How Was the Experience of Measuring Your Safety Culture?

“Very good! Everything worked well and effortlessly on Kiwa’s side, and the survey was completed on a fast schedule. The technology and platform worked excellently, and the finished question battery further accelerated the start of the survey. The questions were well thought out, clear and showed expertise. With very small tweaks like slightly changing the question layout or answer options, we were able to target vocation specific issues. The response rate was also at a good level and the results came on schedule and were easy to share with everyone involved. Overall, the survey was successful in all respects, and we were able to find out important areas for development easily and effortlessly. Ease was of importance for us here, and it is also easy to continue and implement it again in the future.”

Do You See PEAB Conducting More Safety Culture Measurements in the Future?

“As I mentioned before, the development of a safety culture takes time and requires extra work before it can even get off to a good start and after that is an ongoing process that needs to be monitored and developed.
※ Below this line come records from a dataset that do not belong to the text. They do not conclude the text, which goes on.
(** [ledger.Admit]. *)
Definition commit_admit (t : nat) (call : commit_call) (ownerID : string) (drain : Z)
    (env : ledger_env) (m : Machine) : Machine :=
  match Admit (m_owner m) env (cc_request call) (m_journal m) with
  | (file, Err e) => set_commit t call (CRecord drain e) (with_journal file m)
  | (file, Ok receipt) =>
      set_commit t call (CPost false ownerID drain receipt) (with_journal file m)
  end.

(** The refused admission of a loopback attempt. *)
Definition commit_record (t : nat) (call : commit_call) (drain : Z) (e : ledgererr)
    (m : Machine) : Machine :=
  let g := if is_loopback (m_gov m) (cc_attempt call) && is_indeterminate e
           then recordLoopbackFinishError (cc_attempt call) (ledger_goerr e) (m_gov m)
           else m_gov m in
  set_commit t call (CComplete drain (GJoin [rejected; GLedger e])) (with_gov g m).

(** [finish] of a token that has not chosen a terminal reason yet. *)
Definition finish_choose (reason : PairingTerminalReason) (loopback : bool)
    (x : CommittedAttempt) : CommittedAttempt :=
  set_ca_writer (if loopback then WHook else WNone)
    (set_ca_finish (if loopback then FBegin else FWrite) (set_ca_chosen reason x)).

Definition no_request : PairingAdmissionRequest :=
  mkAdmissionRequest PairingRecordClassOrdinary "" "" "" no_scope time_zero envelope_zero.

(** One post-check with the two hooks before it; [again] for the second. *)
Definition commit_post (t : nat) (call : commit_call) (again : bool) (ownerID : string)
    (drain : Z) (receipt : PairingAdmissionReceipt) (hook : option string)
    (ctx : option (option ctxerr)) (now : Time) (fresh : SafetyTripStatus) (m : Machine)
    : Machine :=
  match hook with
  | Some h => set_commit t call (CFail drain receipt (GHook h)) m
  | None =>
      let '(g, err) := postcheckPairingAdmission ctx (cc_attempt call) (cc_request call) ownerID
                         now fresh (m_owner m) (m_gov m) in
      let m := with_gov g m in
      match err with
      | Some e => set_commit t call (CFail drain receipt e) m
      | None =>
          if again then
            let c := m_next m in
            fresh_next (set_commit t call (CDone (Ok c))
              (put_committed c (mkCommitted (cc_attempt call) receipt (cc_request call) ownerID
                 drain true false false no_terminal None 0 false 0 None FIdle WNone) m))
          else set_commit t call (CPost true ownerID drain receipt) m
      end
  end.

(** [failAfterCommit]. *)
Definition commit_fail (t : nat) (call : commit_call) (drain : Z)
    (receipt : PairingAdmissionReceipt) (primary : gateerr) (env : ledger_env) (m : Machine)
    : Machine :=
  let reason := pairingTerminalReasonForGateError primary in
  if is_loopback (m_gov m) (cc_attempt call) then
    let c := m_next m in
    fresh_next (set_commit t call (CFailWait c primary)
      (put_committed c (finish_choose reason true
         (mkCommitted (cc_attempt call) receipt no_request "" drain false false false no_terminal
            None 0 false 0 None FIdle WNone)) m))
  else
    let '(file, err) := Finish (m_owner m) env receipt reason (m_journal m) in
    set_commit t call
      (CComplete drain (pairingFailureAfterFinish (cc_attempt call) (GJoin [rejected; primary])
         (GLedger <$> err))) (with_journal file m).

Definition commit_fail_return (t : nat) (call : commit_call) (x : CommittedAttempt)
    (primary : gateerr) (m : Machine) : Machine :=
  set_commit t call
    (CDone (Err (pairingFailureAfterFinish (cc_attempt call) (GJoin [rejected; primary])
       (ca_terminalErr x)))) m.

(** The deferred [drain.Complete]. *)
Definition commit_complete (t : nat) (call : commit_call) (drain : Z) (err : gateerr)
    (m : Machine) : Machine :=
  set_commit t call (CDone (Err err))
    (with_gov (Complete (cc_attempt call) drain (m_gov m)) m).

(** ** [CommittedAttempt.finish] *)

Definition finish_start (c : ptr) (reason : PairingTerminalReason) (m : Machine) : Machine :=
  match m_committed m !! c with
  | None => m
  | Some x =>
      if ca_terminalChosen x then m
      else put_committed c (finish_choose reason (is_loopback (m_gov m) (ca_attempt x)) x) m
  end.

Definition fin_write (c : ptr) (x : CommittedAttempt) (env : ledger_env) (m : Machine)
    : Machine :=
  let '(file, err) := Finish (m_owner m) env (ca_receipt x) (ca_terminalReason x)
                        (m_journal m) in
  put_committed c (set_ca_finish (FComplete (GLedger <$> err)) x) (with_journal file m).

Definition fin_complete (c : ptr) (x : CommittedAttempt) (err : option gateerr) (m : Machine)
    : Machine :=
  put_committed c (set_ca_finish (FPublish (gate_join [err])) x)
    (with_gov (Complete (ca_attempt x) (ca_drain x) (m_gov m)) m).

Definition fin_publish (c : ptr) (x : CommittedAttempt) (err : option gateerr) (m : Machine)
    : Machine :=
  put_committed c (set_ca_finish FDone (set_ca_published err x)) m.

(** *** [finishLoopback]: the caller *)

Definition fin_begin (c : ptr) (x : CommittedAttempt) (m : Machine) : Machine :=
  put_committed c (set_ca_finish FVerdict x)
    (with_gov (beginAttemptStoppingLocked (m_gov m) (ca_attempt x)) m).

Definition fin_verdict (c : ptr) (x : CommittedAttempt) (m : Machine) : Machine :=
  let result := match lease_terminal (m_gov m) (ca_attempt x) with
                | Some t => lt_result t | None => None end in
  put_committed c (set_ca_finish (FWriter result) x) m.

Definition fin_loopback_publish (c : ptr) (x : CommittedAttempt) (result : option goerr)
    (m : Machine) : Machine :=
  fin_publish c x (gate_join [GGov <$> result; ca_writerErr x]) m.

(** *** [finishLoopback]: the writer goroutine *)

Definition writer_hook (c : ptr) (x : CommittedAttempt) (hook : option string) (m : Machine)
    : Machine :=
  let hookErr := if ca_preFinishHook x then GHook <$> hook else None in
  put_committed c (set_ca_writer (WNetwork hookErr) (set_ca_writerErr false hookErr x)) m.

(** [awaitLoopbackNetwork], before and after its wait. *)
Definition writer_network (c : ptr) (x : CommittedAttempt) (hookErr : option gateerr)
    (m : Machine) : Machine :=
  put_committed c (set_ca_writer (WAwait hookErr) x)
    (with_gov (beginAttemptStoppingLocked (m_gov m) (ca_attempt x)) m).

Definition writer_await (c : ptr) (x : CommittedAttempt) (hookErr : option gateerr)
    (t : loopbackTerminal) (m : Machine) : Machine :=
  put_committed c (set_ca_writer (WFinish hookErr (lt_networkErr t)) x) m.

Definition writer_finish (c : ptr) (x : CommittedAttempt) (hookErr : option gateerr)
    (networkErr : option goerr) (env : ledger_env) (m : Machine) : Machine :=
  let '(file, err) := Finish (m_owner m) env (ca_receipt x) (ca_terminalReason x)
                        (m_journal m) in
  put_committed c (set_ca_writer (WRecord hookErr networkErr err) x) (with_journal file m).

Definition writer_record (c : ptr) (x : CommittedAttempt) (hookErr : option gateerr)
    (networkErr : option goerr) (finishErr : option ledgererr) (m : Machine) : Machine :=
  let g := match finishErr with
           | Some e => recordLoopbackFinishError (ca_attempt x) (ledger_goerr e) (m_gov m)
           | None => m_gov m
           end in
  put_committed c (set_ca_writer (WPublish hookErr networkErr finishErr) x) (with_gov g m).

Definition writer_publish (c : ptr) (x : CommittedAttempt) (hookErr : option gateerr)
    (networkErr : option goerr) (finishErr : option ledgererr) (m : Machine) : Machine :=
  put_committed c (set_ca_writer WComplete
    (set_ca_writerErr true (gate_join [hookErr; GGov <$> networkErr; GLedger <$> finishErr]) x))
    m.

Definition writer_complete (c : ptr) (x : CommittedAttempt) (m : Machine) : Machine :=
  put_committed c (set_ca_writer WEnd x)
    (with_gov (Complete (ca_attempt x) (ca_drain x) (m_gov m)) m).
(* ===== verification/PairingGateFinish.v ===== *)
(** * The durable terminal witness of the pairing admission gate

    [PairingTerminalRecordedForAttempt] reports true only for an attempt whose
    FINISH record is in the journal. *)
From S2P Require Import Prelude GoStd Limits SafetyTrip Governor GovernorSteps GovernorInv GovernorMicro GovernorLocal GovernorThms Ledger LedgerSnapshot LedgerOps LedgerReplay LedgerEffects LedgerThms PairingGate PairingGateInv.

(** ** Terminal records of the journal *)

(** A terminal record names the admission it is attached to. *)
Definition entries_match (s : pairingLedgerSnapshot) : Prop :=
  forall e r, e ∈ sn_order s -> en_finish e = Some r ->
    is_finish r = true /\ jr_CredentialID r = jr_CredentialID (en_record e) /\
    jr_AttemptID r = jr_AttemptID (en_record e).
(* ===== verification/LivenessWireThms.v ===== *)
(** * Correctness of the in-tunnel control packets

    Internet checksums verify after they are written, what one side builds the
    other side parses, and a parsed packet carries exactly the binding of the
    peer. *)
From S2P Require Import Prelude GoStd LivenessWire.

(** ** Ones'-complement sums *)

Lemma lxor_16 x : 0 <= x < 65536 -> Z.lxor x 65535 = 65535 - x.
Proof.
  intros Hx.
  assert (E : Z.land x (Z.lxor x 65535) = 0).
  { apply Z.bits_inj'. intros i Hi.
    rewrite Z.land_spec, Z.lxor_spec, Z.bits_0.
    change 65535 with (Z.ones 16). destruct (decide (i < 16)).
    - rewrite Z.ones_spec_low by lia. by destruct (Z.testbit x i).
    - rewrite <-(Z.mod_small x (2 ^ 16)) by (simpl; lia).
      by rewrite Z.mod_pow2_bits_high by lia. }
  apply Z.add_nocarry_lxor in E.
  rewrite <-Z.lxor_assoc, Z.lxor_nilpotent, Z.lxor_0_l in E. lia.
Qed.

Lemma fold16_step x :
  0 <= x < 2 ^ 32 ->
  u32 (Z.land x 65535 + Z.shiftr x 16) = x mod 65536 + x / 65536.
Proof.
  intros Hx. unfold u32. change 65535 with (Z.ones 16).
  rewrite Z.land_ones, Z.shiftr_div_pow2 by lia. change (2 ^ 16) with 65536.
  apply Z.mod_small. pose proof (Z.mod_pos_bound x 65536).
  assert (x / 65536 < 65536) by (apply Z.div_lt_upper_bound; lia).
  assert (0 <= x / 65536) by (apply Z.div_pos; lia). lia.
Qed.

(** Two rounds suffice, keep the residue modulo 65535 and never reach zero. *)
Lemma fold16_range x :
  0 < x < 2 ^ 32 ->
  0 < fold16 2 x <= 65535 /\ (65535 | fold16 2 x - x).
Proof.
  intros Hx. assert (Hstep : forall y, 65535 < y < 2 ^ 32 ->
    0 < y mod 65536 + y / 65536 /\ (65535 | (y mod 65536 + y / 65536) - y)).
  { intros y Hy. pose proof (Z.div_mod y 65536). pose proof (Z.mod_pos_bound y 65536).
    assert (0 < y / 65536) by (apply Z.div_str_pos; lia).
    split; [lia|]. exists (- (y / 65536)). lia. }
  unfold fold16. destruct (Z.ltb_spec 65535 x) as [H1|]; [|split; [lia | exists 0; lia]].
  rewrite fold16_step by lia. destruct (Hstep x ltac:(lia)) as [Hp1 Hd1].
  assert (Hb : x mod 65536 + x / 65536 <= 131070).
  { pose proof (Z.mod_pos_bound x 65536). assert (x / 65536 < 65536).
    { apply Z.div_lt_upper_bound; lia. } lia. }
  set (y := x mod 65536 + x / 65536) in *. clearbody y.
  destruct (Z.ltb_spec 65535 y) as [H2|]; [|done].
  rewrite fold16_step by lia. destruct (Hstep y ltac:(lia)) as [Hp2 Hd2].
  assert (y / 65536 = 1) by (symmetry; apply Z.div_unique with (y - 65536); lia).
  pose proof (Z.div_mod y 65536). split; [lia|].
  replace (_ - x) with ((y mod 65536 + y / 65536 - y) + (y - x)) by lia.
  by apply Z.divide_add_r.
Qed.

Lemma finish_checksum_range x : 0 <= finish_checksum x < 65536.
Proof.
  unfold finish_checksum, u16. pose proof (Z.mod_pos_bound (fold16 2 x) (2 ^ 16) eq_refl).
  rewrite lxor_16 by lia. lia.
Qed.

Lemma finish_checksum_eq x : 0 < x < 2 ^ 32 -> finish_checksum x = 65535 - fold16 2 x.
Proof.
  intros Hx. destruct (fold16_range x Hx) as [Hr _]. unfold finish_checksum, u16.
  rewrite Z.mod_small, lxor_16 by lia. done.
Qed.

(** A sum to which its checksum (or its ones'-complement twin) has been added
    verifies. *)
Lemma checksum_verifies s c :
  0 < s < 2 ^ 31 -> c = finish_checksum s \/ (c = 65535 /\ finish_checksum s = 0) ->
  finish_checksum (s + c) = 0.
Proof.
  intros Hs Hc. destruct (fold16_range s ltac:(lia)) as [Hr [k Hk]].
  rewrite (finish_checksum_eq s) in Hc by lia.
  assert (0 <= c <= 65535) by lia.
  destruct (fold16_range (s + c) ltac:(lia)) as [Hr' [k' Hk']].
  rewrite finish_checksum_eq by lia.
  assert (exists j, fold16 2 (s + c) = 65535 * j) as [j Hj]; [|nia].
  destruct Hc as [->|[-> Hz]].
  - exists (k' + 1 - k). lia.
  - assert (fold16 2 s = 65535) by lia. exists (k' + 1 + (1 - k)). lia.
Qed.

(** ** Sums of words *)

Lemma be_decode2 a b : be_decode [a; b] = a * 256 + b.
Proof. unfold be_decode. simpl. lia. Qed.

(** The exact sum, without wrap-around. *)
Fixpoint words (b : list Z) : Z :=
  match b with hi :: lo :: b' => (hi * 256 + lo) + words b' | _ => 0 end.

Lemma words_range b :
  Forall is_byte b -> 0 <= words b <= 32768 * Z.of_nat (length b).
Proof.
  revert b. fix IH 1. intros [|x [|y b]] Hb; [simpl; lia..|].
  apply Forall_cons in Hb as [Hx [Hy Hb]%Forall_cons]. specialize (IH b Hb).
  unfold is_byte in *. simpl length. cbn [words]. lia.
Qed.

Lemma add_words_words b s :
  Forall is_byte b -> 0 <= s -> s + 32768 * Z.of_nat (length b) < 2 ^ 32 ->
  add_words s b = s + words b.
Proof.
  revert b s. fix IH 1. intros [|x [|y b]] s Hb Hs Hl; [simpl; lia..|].
  apply Forall_cons in Hb as [Hx [Hy Hb]%Forall_cons]. unfold is_byte in *.
  cbn [add_words words]. rewrite be_decode2. unfold u32. simpl length in Hl.
  rewrite Z.mod_small by lia. rewrite IH; [lia|done|lia|lia].
Qed.

Lemma words_app a b : Nat.even (length a) = true -> words (a ++ b) = words a + words b.
Proof.
  revert a. fix IH 1. intros [|x [|y a]] Hev; [done|done|].
  cbn [app words]. rewrite IH by done. lia.
Qed.

Lemma words_be16 v : 0 <= v < 65536 -> words (be_encode 2 v) = v.
Proof.
  intros Hv. simpl. rewrite Z.div_1_r.
  pose proof (Z.div_mod v 256). pose proof (Z.mod_pos_bound v 256).
  rewrite (Z.mod_small (v / 256)); [lia|].
  split; [apply Z.div_pos; lia | apply Z.div_lt_upper_bound; lia].
Qed.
This survey was a baseline measurement for the development of safety culture and attitude and will become one safety indicator that will be monitored in the future. The survey and question set provide a clear benchmark and consistent and comparable results. I think the safety culture survey is as important as annual staff surveys and should be an annual measurement, but based on just one survey, progress has already been made this season and improvement will be reinforced and supported in the future. We want to develop the strongest possible safety culture that extends everywhere, at all levels and to everyone.”